TASK TO CARRY OUT:
Within the entries below, the lines from the one with "(** What [dispatch]" through the one with "destruct (get_reg_dec _ Hwf2 _ R3)" are to be set down exactly, both ends kept.

INPUT DATA:
○ ○ ○

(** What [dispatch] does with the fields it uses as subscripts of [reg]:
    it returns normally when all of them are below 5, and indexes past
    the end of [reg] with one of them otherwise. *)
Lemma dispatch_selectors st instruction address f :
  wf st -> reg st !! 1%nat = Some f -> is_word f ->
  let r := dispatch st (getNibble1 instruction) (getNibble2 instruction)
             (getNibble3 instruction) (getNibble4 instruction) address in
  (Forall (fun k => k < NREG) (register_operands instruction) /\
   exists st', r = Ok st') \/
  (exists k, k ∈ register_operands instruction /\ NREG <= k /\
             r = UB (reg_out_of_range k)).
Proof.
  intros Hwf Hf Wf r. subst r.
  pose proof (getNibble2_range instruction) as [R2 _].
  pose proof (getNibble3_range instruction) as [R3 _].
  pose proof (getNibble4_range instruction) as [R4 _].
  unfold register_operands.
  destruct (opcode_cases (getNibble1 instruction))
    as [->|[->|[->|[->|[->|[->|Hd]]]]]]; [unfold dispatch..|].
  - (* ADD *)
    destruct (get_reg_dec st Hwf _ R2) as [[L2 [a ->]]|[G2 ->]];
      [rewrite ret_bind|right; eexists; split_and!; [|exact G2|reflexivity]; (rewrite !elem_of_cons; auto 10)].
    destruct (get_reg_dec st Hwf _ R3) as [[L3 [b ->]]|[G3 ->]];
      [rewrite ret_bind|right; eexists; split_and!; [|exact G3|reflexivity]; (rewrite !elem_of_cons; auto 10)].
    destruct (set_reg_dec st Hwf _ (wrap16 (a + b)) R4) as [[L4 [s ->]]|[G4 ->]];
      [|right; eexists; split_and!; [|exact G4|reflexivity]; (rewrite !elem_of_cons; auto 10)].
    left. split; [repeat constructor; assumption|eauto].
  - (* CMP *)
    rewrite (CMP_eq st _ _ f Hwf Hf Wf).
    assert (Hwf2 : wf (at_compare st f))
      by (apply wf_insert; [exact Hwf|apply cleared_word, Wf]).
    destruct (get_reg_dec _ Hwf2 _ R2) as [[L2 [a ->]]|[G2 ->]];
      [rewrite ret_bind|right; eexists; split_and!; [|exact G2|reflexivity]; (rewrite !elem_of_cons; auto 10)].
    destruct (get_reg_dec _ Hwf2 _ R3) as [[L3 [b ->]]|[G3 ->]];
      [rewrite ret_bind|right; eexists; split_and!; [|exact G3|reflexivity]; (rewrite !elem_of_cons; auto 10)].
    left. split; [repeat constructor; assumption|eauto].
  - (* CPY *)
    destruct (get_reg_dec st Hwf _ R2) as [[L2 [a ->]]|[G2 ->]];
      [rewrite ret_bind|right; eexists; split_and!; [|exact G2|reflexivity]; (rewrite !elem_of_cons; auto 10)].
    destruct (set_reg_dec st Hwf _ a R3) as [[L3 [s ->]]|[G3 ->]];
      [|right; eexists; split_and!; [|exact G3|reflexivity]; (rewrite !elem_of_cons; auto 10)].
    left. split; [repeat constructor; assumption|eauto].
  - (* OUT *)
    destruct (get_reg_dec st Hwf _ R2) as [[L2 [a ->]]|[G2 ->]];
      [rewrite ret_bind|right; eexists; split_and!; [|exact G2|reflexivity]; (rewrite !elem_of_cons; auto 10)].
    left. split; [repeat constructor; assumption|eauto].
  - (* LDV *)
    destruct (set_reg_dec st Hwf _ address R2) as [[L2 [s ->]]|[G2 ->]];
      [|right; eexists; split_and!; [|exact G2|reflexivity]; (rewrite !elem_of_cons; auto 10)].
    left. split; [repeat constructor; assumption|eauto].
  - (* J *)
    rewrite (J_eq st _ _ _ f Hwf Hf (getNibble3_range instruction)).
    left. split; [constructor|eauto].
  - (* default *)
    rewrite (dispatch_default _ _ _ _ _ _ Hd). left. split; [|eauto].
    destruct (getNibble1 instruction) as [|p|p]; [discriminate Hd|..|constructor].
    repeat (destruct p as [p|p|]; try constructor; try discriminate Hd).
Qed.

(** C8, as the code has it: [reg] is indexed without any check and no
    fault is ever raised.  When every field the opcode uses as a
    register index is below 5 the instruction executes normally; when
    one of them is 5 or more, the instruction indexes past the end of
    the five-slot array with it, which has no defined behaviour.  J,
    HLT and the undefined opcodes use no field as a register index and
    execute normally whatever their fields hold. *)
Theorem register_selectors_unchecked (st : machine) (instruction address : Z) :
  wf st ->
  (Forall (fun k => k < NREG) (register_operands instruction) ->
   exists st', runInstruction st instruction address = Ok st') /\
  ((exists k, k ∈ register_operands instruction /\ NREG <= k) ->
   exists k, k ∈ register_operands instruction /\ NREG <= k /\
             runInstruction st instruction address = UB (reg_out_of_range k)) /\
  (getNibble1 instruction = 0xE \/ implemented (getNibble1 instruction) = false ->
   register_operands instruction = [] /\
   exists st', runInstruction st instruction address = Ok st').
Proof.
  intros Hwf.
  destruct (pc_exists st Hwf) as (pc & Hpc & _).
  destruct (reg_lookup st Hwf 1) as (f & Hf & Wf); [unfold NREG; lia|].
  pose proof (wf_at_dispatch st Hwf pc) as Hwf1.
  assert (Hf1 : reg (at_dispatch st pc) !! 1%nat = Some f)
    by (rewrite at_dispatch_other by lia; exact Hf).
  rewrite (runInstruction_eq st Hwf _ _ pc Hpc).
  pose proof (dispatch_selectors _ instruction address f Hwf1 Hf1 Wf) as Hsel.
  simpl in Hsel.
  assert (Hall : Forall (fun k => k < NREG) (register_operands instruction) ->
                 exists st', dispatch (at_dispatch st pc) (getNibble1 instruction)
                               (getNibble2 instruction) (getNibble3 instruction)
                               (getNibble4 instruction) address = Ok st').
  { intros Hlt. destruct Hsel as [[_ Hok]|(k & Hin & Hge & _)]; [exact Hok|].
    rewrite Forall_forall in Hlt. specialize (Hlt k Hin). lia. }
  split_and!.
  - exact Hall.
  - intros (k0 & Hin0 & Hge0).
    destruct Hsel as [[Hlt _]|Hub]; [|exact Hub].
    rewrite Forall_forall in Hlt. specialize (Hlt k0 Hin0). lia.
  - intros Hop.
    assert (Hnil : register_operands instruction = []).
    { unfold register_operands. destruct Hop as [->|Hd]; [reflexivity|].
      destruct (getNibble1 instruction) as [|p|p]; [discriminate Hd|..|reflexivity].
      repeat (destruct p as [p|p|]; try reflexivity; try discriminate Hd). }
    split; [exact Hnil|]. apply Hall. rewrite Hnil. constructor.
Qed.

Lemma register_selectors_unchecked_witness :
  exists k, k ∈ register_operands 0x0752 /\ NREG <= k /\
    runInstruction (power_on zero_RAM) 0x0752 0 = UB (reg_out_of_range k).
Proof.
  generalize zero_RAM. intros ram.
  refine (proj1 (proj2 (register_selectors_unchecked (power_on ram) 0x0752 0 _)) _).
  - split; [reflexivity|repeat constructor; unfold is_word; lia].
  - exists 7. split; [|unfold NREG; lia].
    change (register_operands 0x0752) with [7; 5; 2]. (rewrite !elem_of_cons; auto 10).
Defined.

○ ○ ○

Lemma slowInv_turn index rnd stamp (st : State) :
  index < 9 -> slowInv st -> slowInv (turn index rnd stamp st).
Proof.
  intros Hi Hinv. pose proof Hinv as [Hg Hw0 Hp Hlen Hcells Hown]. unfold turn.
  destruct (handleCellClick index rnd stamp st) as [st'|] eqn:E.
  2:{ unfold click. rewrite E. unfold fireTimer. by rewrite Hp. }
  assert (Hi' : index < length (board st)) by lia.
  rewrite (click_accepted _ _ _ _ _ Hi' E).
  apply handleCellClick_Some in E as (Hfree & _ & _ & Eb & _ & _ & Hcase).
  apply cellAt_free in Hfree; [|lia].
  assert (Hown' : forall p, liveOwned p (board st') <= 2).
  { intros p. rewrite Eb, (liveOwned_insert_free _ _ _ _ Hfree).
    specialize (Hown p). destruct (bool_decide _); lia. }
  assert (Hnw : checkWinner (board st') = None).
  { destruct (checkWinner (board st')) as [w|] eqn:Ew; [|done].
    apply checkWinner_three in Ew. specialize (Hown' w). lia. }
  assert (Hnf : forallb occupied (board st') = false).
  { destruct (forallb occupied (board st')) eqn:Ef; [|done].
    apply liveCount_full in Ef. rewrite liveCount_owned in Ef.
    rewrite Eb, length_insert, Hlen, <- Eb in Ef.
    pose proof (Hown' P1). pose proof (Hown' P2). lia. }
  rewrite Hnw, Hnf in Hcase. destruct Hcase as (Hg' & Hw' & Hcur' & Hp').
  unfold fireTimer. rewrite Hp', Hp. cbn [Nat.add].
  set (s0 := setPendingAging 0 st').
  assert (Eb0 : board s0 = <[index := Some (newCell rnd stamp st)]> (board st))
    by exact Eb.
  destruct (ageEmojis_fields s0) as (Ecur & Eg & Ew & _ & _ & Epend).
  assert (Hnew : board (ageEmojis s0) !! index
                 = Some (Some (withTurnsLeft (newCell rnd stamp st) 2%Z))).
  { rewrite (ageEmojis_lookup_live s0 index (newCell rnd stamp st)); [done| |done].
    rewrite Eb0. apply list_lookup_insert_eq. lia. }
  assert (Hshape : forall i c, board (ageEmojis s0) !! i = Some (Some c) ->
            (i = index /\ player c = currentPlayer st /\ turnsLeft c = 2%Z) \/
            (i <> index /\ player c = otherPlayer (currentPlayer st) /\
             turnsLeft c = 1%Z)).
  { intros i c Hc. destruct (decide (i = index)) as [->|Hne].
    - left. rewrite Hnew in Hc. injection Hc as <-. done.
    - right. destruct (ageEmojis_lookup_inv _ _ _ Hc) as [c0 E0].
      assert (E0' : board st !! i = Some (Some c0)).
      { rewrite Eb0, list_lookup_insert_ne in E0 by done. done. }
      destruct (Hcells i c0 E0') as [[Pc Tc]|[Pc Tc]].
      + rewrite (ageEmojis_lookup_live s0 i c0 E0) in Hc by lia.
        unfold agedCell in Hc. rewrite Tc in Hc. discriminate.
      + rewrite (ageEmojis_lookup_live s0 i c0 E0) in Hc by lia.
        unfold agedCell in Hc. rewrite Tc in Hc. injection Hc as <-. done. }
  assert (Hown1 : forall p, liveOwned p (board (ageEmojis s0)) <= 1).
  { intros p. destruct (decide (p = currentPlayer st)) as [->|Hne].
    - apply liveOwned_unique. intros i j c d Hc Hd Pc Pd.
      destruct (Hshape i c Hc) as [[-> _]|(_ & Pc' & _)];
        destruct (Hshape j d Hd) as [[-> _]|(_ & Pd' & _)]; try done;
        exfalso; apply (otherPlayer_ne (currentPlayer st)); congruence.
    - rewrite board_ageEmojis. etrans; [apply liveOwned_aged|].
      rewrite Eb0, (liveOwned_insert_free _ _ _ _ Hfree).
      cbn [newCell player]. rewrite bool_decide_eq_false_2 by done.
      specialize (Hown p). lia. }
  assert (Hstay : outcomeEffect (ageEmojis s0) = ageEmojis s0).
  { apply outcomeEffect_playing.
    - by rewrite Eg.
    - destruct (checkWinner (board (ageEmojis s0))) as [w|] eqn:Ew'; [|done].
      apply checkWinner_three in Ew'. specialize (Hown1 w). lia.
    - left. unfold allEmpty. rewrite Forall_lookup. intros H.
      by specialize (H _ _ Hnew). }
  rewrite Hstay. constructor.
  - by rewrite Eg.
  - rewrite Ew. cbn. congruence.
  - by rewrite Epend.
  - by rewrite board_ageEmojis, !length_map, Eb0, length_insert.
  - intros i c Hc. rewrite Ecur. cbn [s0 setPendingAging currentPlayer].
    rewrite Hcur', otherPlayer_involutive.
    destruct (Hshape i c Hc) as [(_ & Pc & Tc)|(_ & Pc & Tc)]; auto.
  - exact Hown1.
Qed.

○ ○ ○

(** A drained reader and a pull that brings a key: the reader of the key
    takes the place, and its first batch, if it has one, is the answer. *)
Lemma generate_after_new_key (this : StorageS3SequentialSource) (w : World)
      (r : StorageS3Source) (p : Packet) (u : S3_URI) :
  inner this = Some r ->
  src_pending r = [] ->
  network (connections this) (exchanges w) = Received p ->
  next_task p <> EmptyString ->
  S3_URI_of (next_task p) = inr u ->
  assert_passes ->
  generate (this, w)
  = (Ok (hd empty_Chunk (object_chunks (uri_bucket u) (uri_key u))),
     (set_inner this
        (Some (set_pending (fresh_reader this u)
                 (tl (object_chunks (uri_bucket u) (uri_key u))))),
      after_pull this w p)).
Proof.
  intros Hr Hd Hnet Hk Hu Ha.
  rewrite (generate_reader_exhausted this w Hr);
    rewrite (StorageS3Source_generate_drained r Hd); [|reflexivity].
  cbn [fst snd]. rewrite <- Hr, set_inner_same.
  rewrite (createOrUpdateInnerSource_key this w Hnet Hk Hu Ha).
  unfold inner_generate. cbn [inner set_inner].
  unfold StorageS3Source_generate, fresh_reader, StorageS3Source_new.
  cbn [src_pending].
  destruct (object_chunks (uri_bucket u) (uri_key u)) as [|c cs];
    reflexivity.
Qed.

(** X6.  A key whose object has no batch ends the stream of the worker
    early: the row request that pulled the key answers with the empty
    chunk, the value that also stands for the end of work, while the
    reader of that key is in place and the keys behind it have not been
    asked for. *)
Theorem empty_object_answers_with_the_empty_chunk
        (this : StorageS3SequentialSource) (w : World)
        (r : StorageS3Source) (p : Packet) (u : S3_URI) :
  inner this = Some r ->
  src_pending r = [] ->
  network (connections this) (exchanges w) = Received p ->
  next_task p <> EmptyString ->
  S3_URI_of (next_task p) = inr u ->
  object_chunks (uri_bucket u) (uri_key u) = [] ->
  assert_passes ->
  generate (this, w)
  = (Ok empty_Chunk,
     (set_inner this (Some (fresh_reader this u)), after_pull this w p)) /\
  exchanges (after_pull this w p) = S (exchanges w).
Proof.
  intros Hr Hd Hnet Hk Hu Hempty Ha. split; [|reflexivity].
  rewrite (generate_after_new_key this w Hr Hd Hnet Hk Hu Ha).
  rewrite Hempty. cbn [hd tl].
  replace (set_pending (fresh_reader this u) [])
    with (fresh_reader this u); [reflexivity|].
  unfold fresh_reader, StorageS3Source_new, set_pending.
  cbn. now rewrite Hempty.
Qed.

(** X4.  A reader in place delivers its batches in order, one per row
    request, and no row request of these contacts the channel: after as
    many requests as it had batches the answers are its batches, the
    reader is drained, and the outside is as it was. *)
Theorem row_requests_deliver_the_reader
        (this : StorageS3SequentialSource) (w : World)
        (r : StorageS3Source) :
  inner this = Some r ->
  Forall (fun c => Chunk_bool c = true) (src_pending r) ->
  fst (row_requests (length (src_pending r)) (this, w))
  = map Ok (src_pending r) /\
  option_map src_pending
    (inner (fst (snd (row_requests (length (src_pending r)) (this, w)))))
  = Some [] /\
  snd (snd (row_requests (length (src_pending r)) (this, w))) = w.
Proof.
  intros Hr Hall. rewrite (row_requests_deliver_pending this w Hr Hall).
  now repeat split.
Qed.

○ ○ ○

EXERCISE OUTPUT:
(** What [dispatch] does with the fields it uses as subscripts of [reg]:
    it returns normally when all of them are below 5, and indexes past
    the end of [reg] with one of them otherwise. *)
Lemma dispatch_selectors st instruction address f :
  wf st -> reg st !! 1%nat = Some f -> is_word f ->
  let r := dispatch st (getNibble1 instruction) (getNibble2 instruction)
             (getNibble3 instruction) (getNibble4 instruction) address in
  (Forall (fun k => k < NREG) (register_operands instruction) /\
   exists st', r = Ok st') \/
  (exists k, k ∈ register_operands instruction /\ NREG <= k /\
             r = UB (reg_out_of_range k)).
Proof.
  intros Hwf Hf Wf r. subst r.
  pose proof (getNibble2_range instruction) as [R2 _].
  pose proof (getNibble3_range instruction) as [R3 _].
  pose proof (getNibble4_range instruction) as [R4 _].
  unfold register_operands.
  destruct (opcode_cases (getNibble1 instruction))
    as [->|[->|[->|[->|[->|[->|Hd]]]]]]; [unfold dispatch..|].
  - (* ADD *)
    destruct (get_reg_dec st Hwf _ R2) as [[L2 [a ->]]|[G2 ->]];
      [rewrite ret_bind|right; eexists; split_and!; [|exact G2|reflexivity]; (rewrite !elem_of_cons; auto 10)].
    destruct (get_reg_dec st Hwf _ R3) as [[L3 [b ->]]|[G3 ->]];
      [rewrite ret_bind|right; eexists; split_and!; [|exact G3|reflexivity]; (rewrite !elem_of_cons; auto 10)].
    destruct (set_reg_dec st Hwf _ (wrap16 (a + b)) R4) as [[L4 [s ->]]|[G4 ->]];
      [|right; eexists; split_and!; [|exact G4|reflexivity]; (rewrite !elem_of_cons; auto 10)].
    left. split; [repeat constructor; assumption|eauto].
  - (* CMP *)
    rewrite (CMP_eq st _ _ f Hwf Hf Wf).
    assert (Hwf2 : wf (at_compare st f))
      by (apply wf_insert; [exact Hwf|apply cleared_word, Wf]).
    destruct (get_reg_dec _ Hwf2 _ R2) as [[L2 [a ->]]|[G2 ->]];
      [rewrite ret_bind|right; eexists; split_and!; [|exact G2|reflexivity]; (rewrite !elem_of_cons; auto 10)].
    destruct (get_reg_dec _ Hwf2 _ R3) as [[L3 [b ->]]|[G3 ->]];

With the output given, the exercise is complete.